Assigned task: Every line in the following data that has "RetainTransient" counts toward the total; state that total alone.

Dataset extract:
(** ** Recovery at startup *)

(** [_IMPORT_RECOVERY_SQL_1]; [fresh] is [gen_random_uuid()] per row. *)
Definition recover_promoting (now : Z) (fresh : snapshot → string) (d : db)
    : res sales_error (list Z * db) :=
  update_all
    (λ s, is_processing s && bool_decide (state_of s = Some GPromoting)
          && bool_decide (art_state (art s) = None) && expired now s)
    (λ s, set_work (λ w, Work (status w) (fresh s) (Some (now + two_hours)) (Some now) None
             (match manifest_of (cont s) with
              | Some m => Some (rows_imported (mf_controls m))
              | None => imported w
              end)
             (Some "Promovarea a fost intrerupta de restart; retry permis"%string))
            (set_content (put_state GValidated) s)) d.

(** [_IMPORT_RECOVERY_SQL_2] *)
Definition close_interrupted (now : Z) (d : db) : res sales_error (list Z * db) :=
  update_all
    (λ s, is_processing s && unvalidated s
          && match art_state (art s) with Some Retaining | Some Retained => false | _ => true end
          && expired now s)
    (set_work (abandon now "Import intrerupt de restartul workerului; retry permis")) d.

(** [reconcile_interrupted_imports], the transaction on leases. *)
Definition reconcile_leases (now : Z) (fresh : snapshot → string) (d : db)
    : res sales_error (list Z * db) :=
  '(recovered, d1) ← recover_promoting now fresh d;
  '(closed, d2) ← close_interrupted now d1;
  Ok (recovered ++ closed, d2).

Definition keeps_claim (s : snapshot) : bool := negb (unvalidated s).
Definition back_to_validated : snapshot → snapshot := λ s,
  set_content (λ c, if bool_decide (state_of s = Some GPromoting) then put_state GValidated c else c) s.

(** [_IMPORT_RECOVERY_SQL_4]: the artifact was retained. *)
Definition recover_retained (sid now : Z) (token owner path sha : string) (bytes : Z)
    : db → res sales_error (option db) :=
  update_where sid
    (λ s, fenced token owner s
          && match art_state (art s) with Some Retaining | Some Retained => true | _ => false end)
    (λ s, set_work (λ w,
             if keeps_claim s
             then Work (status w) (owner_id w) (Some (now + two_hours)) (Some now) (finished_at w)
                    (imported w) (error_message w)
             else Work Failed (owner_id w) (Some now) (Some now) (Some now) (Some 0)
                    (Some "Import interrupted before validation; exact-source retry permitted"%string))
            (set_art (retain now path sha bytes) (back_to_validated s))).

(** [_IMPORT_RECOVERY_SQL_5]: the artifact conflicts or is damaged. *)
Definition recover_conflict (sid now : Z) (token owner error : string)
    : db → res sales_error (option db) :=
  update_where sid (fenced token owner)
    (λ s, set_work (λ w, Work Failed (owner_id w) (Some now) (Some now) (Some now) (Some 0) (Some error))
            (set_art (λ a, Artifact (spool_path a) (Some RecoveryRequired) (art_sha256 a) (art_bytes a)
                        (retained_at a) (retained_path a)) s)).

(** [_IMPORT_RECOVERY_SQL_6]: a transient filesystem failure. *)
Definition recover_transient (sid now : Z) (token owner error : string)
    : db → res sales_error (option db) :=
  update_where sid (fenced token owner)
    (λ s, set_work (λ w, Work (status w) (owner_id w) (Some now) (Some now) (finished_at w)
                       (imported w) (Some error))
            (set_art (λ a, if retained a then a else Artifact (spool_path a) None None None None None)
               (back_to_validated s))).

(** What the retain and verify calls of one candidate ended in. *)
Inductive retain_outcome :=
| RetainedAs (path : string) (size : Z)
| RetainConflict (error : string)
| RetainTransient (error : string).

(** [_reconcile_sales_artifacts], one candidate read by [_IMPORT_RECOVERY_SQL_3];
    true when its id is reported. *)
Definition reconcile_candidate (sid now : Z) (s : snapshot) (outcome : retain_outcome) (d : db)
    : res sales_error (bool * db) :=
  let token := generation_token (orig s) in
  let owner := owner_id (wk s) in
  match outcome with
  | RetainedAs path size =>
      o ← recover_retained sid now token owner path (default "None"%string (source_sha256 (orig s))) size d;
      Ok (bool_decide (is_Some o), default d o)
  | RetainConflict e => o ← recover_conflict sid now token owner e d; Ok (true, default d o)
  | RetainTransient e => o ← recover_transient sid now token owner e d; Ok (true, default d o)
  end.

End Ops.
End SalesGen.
==
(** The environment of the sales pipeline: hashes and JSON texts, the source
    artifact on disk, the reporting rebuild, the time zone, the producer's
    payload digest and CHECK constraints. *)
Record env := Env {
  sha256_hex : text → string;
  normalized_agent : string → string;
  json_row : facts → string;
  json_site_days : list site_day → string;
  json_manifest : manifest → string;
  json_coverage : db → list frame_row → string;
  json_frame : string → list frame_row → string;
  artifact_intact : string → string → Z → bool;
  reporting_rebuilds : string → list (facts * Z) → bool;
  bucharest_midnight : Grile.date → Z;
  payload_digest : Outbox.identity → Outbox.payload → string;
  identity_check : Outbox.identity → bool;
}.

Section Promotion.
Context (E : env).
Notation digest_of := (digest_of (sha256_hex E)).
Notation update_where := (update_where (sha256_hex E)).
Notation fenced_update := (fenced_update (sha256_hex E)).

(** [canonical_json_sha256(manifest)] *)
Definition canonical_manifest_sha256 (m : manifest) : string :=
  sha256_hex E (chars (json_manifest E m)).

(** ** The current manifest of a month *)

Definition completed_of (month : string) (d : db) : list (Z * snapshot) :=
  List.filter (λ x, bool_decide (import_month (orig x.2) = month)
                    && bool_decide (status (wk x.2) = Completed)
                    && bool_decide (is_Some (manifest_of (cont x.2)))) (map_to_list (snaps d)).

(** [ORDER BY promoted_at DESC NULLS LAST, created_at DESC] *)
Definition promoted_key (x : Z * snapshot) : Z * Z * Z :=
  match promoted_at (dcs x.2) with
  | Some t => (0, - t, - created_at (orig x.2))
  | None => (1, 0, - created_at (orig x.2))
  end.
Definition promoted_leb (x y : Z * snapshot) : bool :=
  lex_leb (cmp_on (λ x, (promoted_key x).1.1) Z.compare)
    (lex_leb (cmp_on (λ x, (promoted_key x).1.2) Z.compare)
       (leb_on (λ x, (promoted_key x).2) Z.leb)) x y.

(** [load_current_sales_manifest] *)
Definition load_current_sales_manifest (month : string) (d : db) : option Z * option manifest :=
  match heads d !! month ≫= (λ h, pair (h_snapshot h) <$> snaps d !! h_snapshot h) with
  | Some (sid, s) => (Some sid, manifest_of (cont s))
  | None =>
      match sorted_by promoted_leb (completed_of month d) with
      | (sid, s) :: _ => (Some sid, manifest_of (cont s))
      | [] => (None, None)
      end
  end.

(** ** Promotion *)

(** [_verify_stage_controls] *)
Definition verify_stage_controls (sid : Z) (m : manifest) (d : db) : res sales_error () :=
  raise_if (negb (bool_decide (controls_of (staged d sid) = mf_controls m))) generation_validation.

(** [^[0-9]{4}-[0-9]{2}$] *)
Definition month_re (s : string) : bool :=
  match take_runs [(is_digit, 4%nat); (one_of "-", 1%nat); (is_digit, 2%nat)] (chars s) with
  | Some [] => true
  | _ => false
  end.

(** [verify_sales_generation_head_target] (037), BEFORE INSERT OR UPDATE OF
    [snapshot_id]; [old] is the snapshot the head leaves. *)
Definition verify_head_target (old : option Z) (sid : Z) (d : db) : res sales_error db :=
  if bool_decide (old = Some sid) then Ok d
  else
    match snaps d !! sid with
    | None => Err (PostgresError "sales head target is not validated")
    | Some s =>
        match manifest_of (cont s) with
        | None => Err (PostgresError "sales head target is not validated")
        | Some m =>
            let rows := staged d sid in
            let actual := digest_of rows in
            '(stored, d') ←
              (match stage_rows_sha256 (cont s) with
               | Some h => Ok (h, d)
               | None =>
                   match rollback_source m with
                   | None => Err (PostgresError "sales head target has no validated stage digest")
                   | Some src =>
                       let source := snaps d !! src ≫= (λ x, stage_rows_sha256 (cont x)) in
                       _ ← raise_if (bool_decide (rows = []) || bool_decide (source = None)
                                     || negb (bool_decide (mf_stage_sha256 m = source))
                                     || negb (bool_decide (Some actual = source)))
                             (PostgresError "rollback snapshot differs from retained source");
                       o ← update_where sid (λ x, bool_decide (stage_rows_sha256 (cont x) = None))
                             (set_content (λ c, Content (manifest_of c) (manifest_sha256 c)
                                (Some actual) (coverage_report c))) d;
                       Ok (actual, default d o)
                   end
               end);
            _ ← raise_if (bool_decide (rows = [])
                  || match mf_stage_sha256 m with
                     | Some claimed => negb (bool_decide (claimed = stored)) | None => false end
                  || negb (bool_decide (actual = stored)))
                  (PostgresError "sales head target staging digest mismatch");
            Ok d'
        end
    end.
==
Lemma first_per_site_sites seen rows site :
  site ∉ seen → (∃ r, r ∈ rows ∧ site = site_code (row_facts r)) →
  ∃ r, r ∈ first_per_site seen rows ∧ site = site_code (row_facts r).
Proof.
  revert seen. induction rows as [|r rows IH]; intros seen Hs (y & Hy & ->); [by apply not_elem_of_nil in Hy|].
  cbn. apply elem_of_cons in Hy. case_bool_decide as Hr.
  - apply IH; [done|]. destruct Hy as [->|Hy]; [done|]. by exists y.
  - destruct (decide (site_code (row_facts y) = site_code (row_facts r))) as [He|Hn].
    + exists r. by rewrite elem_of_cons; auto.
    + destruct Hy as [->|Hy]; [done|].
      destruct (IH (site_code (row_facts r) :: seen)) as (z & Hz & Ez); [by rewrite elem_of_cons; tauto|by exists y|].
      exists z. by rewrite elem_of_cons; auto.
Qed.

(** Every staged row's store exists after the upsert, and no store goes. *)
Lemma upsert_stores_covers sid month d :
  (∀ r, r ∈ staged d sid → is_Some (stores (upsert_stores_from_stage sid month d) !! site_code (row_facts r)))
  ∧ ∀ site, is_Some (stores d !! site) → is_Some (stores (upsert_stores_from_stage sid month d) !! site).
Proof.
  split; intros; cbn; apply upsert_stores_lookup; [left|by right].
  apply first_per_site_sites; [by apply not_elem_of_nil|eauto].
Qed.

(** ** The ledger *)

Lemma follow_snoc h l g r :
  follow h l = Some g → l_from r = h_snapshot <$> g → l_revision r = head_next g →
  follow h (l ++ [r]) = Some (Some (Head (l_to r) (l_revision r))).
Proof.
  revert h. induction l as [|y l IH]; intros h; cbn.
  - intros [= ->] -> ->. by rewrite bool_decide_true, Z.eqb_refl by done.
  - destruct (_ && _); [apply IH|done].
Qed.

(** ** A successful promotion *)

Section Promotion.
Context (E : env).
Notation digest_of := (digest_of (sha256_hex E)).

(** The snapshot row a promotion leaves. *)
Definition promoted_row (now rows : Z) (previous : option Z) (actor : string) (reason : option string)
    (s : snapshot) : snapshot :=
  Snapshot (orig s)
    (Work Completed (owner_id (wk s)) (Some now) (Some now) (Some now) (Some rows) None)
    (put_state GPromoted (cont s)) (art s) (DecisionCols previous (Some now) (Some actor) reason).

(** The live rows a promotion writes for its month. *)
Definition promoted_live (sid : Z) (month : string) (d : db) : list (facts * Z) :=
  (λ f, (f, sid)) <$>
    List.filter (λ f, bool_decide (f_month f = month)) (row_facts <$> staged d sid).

Exercise response: 2